About this task
Write out exactly the lines below that run from the one containing "(** *** What a request leaves alone *)" through the one containing "Lemma submit_rejected db", both included, with no other lines.

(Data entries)
_ _ _ _ _
(** An accepted submit, spelled out. *)
Lemma submit_accepted db user body now :
  accepted (submit db user body now).2 = true →
  ∃ sid s gid,
    truthy (sessionId body) = true ∧
    isCorrect body ≠ JUndefined ∧
    castObjectId (sessionId body) = Some sid ∧
    sessions db !! sid = Some s ∧
    studentId s = user ∧
    status s = InProgress ∧
    questions s !! currentQuestionIndex s = Some gid ∧
    (submit db user body now).1 =
      mkDb (games db)
           (<[sid := advanced (isCorrect body) now s]> (sessions db))
           (submissions db ++
              [mkGameSubmission gid user (truthy (isCorrect body)) now])
           (if (length (questions s) <=? S (currentQuestionIndex s))%nat
            then leaderboard db ++
                   [mkEntry user (award (isCorrect body) s)
                            (now - startTime s) now]
            else leaderboard db) ∧
    (submit db user body now).2 =
      (if (length (questions s) <=? S (currentQuestionIndex s))%nat
       then SubmitCompleted (award (isCorrect body) s) (now - startTime s)
       else SubmitInProgress
              (questions s !! S (currentQuestionIndex s)
                 ≫= Game_findById (games db))).
Proof.
  unfold time_attack_submit, advanced, award.
  destruct (truthy (sessionId body)) eqn:Hsid; simpl; [|done].
  destruct (is_undefined (isCorrect body)) eqn:Hic; simpl; [done|].
  assert (isCorrect body ≠ JUndefined) by (intros E; rewrite E in Hic; done).
  all: destruct (castObjectId (sessionId body)) as [sid|]; simpl; [|done].
  all: destruct (sessions db !! sid) as [s|] eqn:Hs; simpl; [|done].
  all: destruct (Nat.eqb (studentId s) user) eqn:Hu; simpl; [|done].
  all: apply Nat.eqb_eq in Hu.
  all: case_bool_decide as Hst; simpl; [|done].
  all: destruct (questions s !! currentQuestionIndex s) as [gid|] eqn:Hq;
    simpl; [|done].
  all: intros _; exists sid, s, gid.
  all: destruct (length (questions s) <=? S (currentQuestionIndex s))%nat;
    simpl; repeat split; try done.
Qed.

(** *** The sampler *)

Lemma sample_length size pool rng i :
  length (sample size pool rng i) = (size `min` length pool)%nat.
Proof.
  revert pool i. induction size as [|size IH]; intros pool i; simpl; [done|].
  destruct pool as [|q pool]; [done|].
  set (j := (rng i mod length (q :: pool))%nat).
  assert (Hj : (j < length (q :: pool))%nat)
    by (apply Nat.mod_upper_bound; simpl; lia).
  destruct (lookup_lt_is_Some_2 _ _ Hj) as [x Hx]. rewrite Hx. simpl.
  rewrite IH, length_delete by eauto. simpl. lia.
Qed.

Lemma sample_elem size pool rng i q :
  q ∈ sample size pool rng i → q ∈ pool.
Proof.
  revert pool i. induction size as [|size IH]; intros pool i; simpl.
  { by intros ?%elem_of_nil. }
  destruct pool as [|p pool]; [done|].
  destruct ((p :: pool) !! _) as [x|] eqn:Hx; [|by intros ?%elem_of_nil].
  intros [->|Hin]%elem_of_cons.
  - eapply list_elem_of_lookup_2; eauto.
  - apply IH in Hin. eapply list_elem_of_delete_inv, Hin.
Qed.

(** *** The stored sessions stay well formed *)

Lemma advanced_wf ic now s gid :
  questions s !! currentQuestionIndex s = Some gid →
  status s = InProgress →
  session_wf (advanced ic now s).
Proof.
  intros Hq%lookup_lt_Some Hst. unfold advanced, session_wf.
  destruct (Nat.leb_spec (length (questions s)) (S (currentQuestionIndex s)));
    simpl; rewrite ?Hst; split; try lia; split; try done; lia.
Qed.

Lemma start_wf db user body rng now :
  db_wf db → db_wf (time_attack_start db user body rng now).1.
Proof.
  unfold time_attack_start, db_wf.
  destruct (Nat.ltb_spec (length (Game_aggregate (games db) body rng)) 1);
    simpl; [done|].
  intros Hwf. apply Forall_app; split; [done|].
  apply Forall_singleton. unfold session_wf; simpl.
  split; [lia|]. split; [done | lia].
Qed.

Lemma submit_wf db user body now :
  db_wf db → db_wf (submit db user body now).1.
Proof.
  intros Hwf.
  destruct (accepted (submit db user body now).2) eqn:Hacc.
  - destruct (submit_accepted _ _ _ _ Hacc)
      as (sid & s & gid & _ & _ & _ & Hs & _ & Hst & Hq & -> & _).
    unfold db_wf; simpl. apply Forall_insert; [done|].
    by eapply advanced_wf.
  - destruct (submit db user body now).2 as [| | | | |c m] eqn:Hr; try done.
    by rewrite (submit_failure _ _ _ _ _ _ Hr).
Qed.

Lemma handle_wf db req :
  db_wf db → db_wf (handle castObjectId db req).1.
Proof.
  destruct req; simpl; auto using start_wf, submit_wf.
Qed.

Lemma run_wf reqs db :
  db_wf db → db_wf (run castObjectId db reqs).
Proof.
  revert db. induction reqs as [|r reqs IH]; intros db Hwf; [done|].
  apply IH, handle_wf, Hwf.
Qed.

Lemma empty_db_wf gs : db_wf (empty_db gs).
Proof. constructor. Qed.

(** *** What a request leaves alone *)

Lemma start_keeps db user body rng now j s :
  sessions db !! j = Some s →
  sessions (time_attack_start db user body rng now).1 !! j = Some s.
Proof.
  unfold time_attack_start. case_match; simpl; [done|].
  intros Hs. by apply lookup_app_l_Some.
Qed.

Lemma submit_rejected db user body now sid :
  castObjectId (sessionId body) = Some sid →
  (sessions db !! sid = None ∨
   ∃ s, sessions db !! sid = Some s ∧
        (studentId s ≠ user ∨ status s = Completed)) →
  (submit db user body now).1 = db ∧
  (truthy (sessionId body) = true → isCorrect body ≠ JUndefined →
   (submit db user body now).2 = Failure 404 "Active session not found").
Proof.
  intros Hc Hbad. unfold time_attack_submit. rewrite Hc.
  destruct (truthy (sessionId body)); simpl; [|by split].
  destruct (is_undefined (isCorrect body)) eqn:Hic; simpl.
  { split; [done|]. intros _ Hne. by destruct (isCorrect body). }
  destruct Hbad as [->|(s & -> & [Hu|Hst])]; [by split|..].
  - apply Nat.eqb_neq in Hu. rewrite Hu. by split.
  - rewrite Hst, orb_true_r. by split.
Qed.

(** A completed session is never written again. *)
Lemma completed_frozen_step db req sid s :
  sessions db !! sid = Some s → status s = Completed →
  sessions (handle castObjectId db req).1 !! sid = Some s.
Proof.
  intros Hs Hst. destruct req as [u b rng now|u b now| |gs]; simpl; try done.
  - by apply start_keeps.
  - destruct (accepted (submit db u b now).2) eqn:Hacc.
    + destruct (submit_accepted _ _ _ _ Hacc)
        as (sid' & s' & gid & _ & _ & _ & Hs' & _ & Hst' & _ & -> & _).
      simpl. destruct (decide (sid' = sid)) as [->|Hne].
      * congruence.
      * by rewrite list_lookup_insert_ne.
    + destruct (submit db u b now).2 as [| | | | |c m] eqn:Hr; try done.
      by rewrite (submit_failure _ _ _ _ _ _ Hr).
Qed.

Lemma completed_frozen reqs db sid s :
  sessions db !! sid = Some s → status s = Completed →
  sessions (run castObjectId db reqs) !! sid = Some s.
Proof.
  revert db. induction reqs as [|r reqs IH]; intros db Hs Hst; [done|].
  simpl. apply IH; [|done]. by apply completed_frozen_step.
Qed.

Lemma completions_after_completed reqs db sid :
  is_completed sid db = true → completions castObjectId sid db reqs = 0%nat.
Proof.
  revert db. induction reqs as [|r reqs IH]; intros db Hc; [done|].
  simpl. unfold is_completed in Hc.
  destruct (sessions db !! sid) as [s|] eqn:Hs; [|done].
  apply bool_decide_eq_true in Hc.
  assert (Hc' : is_completed sid (handle castObjectId db r).1 = true).
  { unfold is_completed.
    rewrite (completed_frozen_step db r sid s Hs Hc).
    by apply bool_decide_eq_true. }
  rewrite IH by done. unfold is_completed at 2. rewrite Hs.
  rewrite (bool_decide_eq_true_2 _ Hc). rewrite andb_false_r. done.
Qed.

Lemma completions_le_1 reqs db sid :
  (completions castObjectId sid db reqs ≤ 1)%nat.
Proof.
  revert db. induction reqs as [|r reqs IH]; intros db; simpl; [lia|].
  destruct (is_completed sid (handle castObjectId db r).1) eqn:Hc; simpl.
  - rewrite completions_after_completed by done. case_match; lia.
  - apply IH.
Qed.

(** *** A submit that goes through *)

Lemma submit_ok db user body now sid s :
  truthy (sessionId body) = true →
  isCorrect body ≠ JUndefined →
  castObjectId (sessionId body) = Some sid →
  sessions db !! sid = Some s →
  studentId s = user →
  status s = InProgress →
  (currentQuestionIndex s < length (questions s))%nat →
  ∃ gid,
    questions s !! currentQuestionIndex s = Some gid ∧
    submit db user body now =
      (mkDb (games db)
            (<[sid := advanced (isCorrect body) now s]> (sessions db))
            (submissions db ++
               [mkGameSubmission gid user (truthy (isCorrect body)) now])
            (if (length (questions s) <=? S (currentQuestionIndex s))%nat
             then leaderboard db ++
                    [mkEntry user (award (isCorrect body) s)
                             (now - startTime s) now]
             else leaderboard db),
       if (length (questions s) <=? S (currentQuestionIndex s))%nat
       then SubmitCompleted (award (isCorrect body) s) (now - startTime s)
       else SubmitInProgress
              (questions s !! S (currentQuestionIndex s)
                 ≫= Game_findById (games db))).
Proof.
  intros Hsid Hic Hc Hs Hu Hst Hlt.
  destruct (lookup_lt_is_Some_2 _ _ Hlt) as [gid Hq].
  exists gid. split; [done|].
  unfold time_attack_submit, advanced, award.
  rewrite Hsid, Hc, Hs, Hq, Hst. simpl.
  replace (is_undefined (isCorrect body)) with false
    by (by destruct (isCorrect body)).
  apply Nat.eqb_eq in Hu. rewrite Hu. simpl.
  by destruct (length (questions s) <=? S (currentQuestionIndex s))%nat.
Qed.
_ _ _ _ _
Answer to this problem
(** *** What a request leaves alone *)

Lemma start_keeps db user body rng now j s :
  sessions db !! j = Some s →
  sessions (time_attack_start db user body rng now).1 !! j = Some s.
Proof.
  unfold time_attack_start. case_match; simpl; [done|].
  intros Hs. by apply lookup_app_l_Some.
Qed.

Lemma submit_rejected db user body now sid :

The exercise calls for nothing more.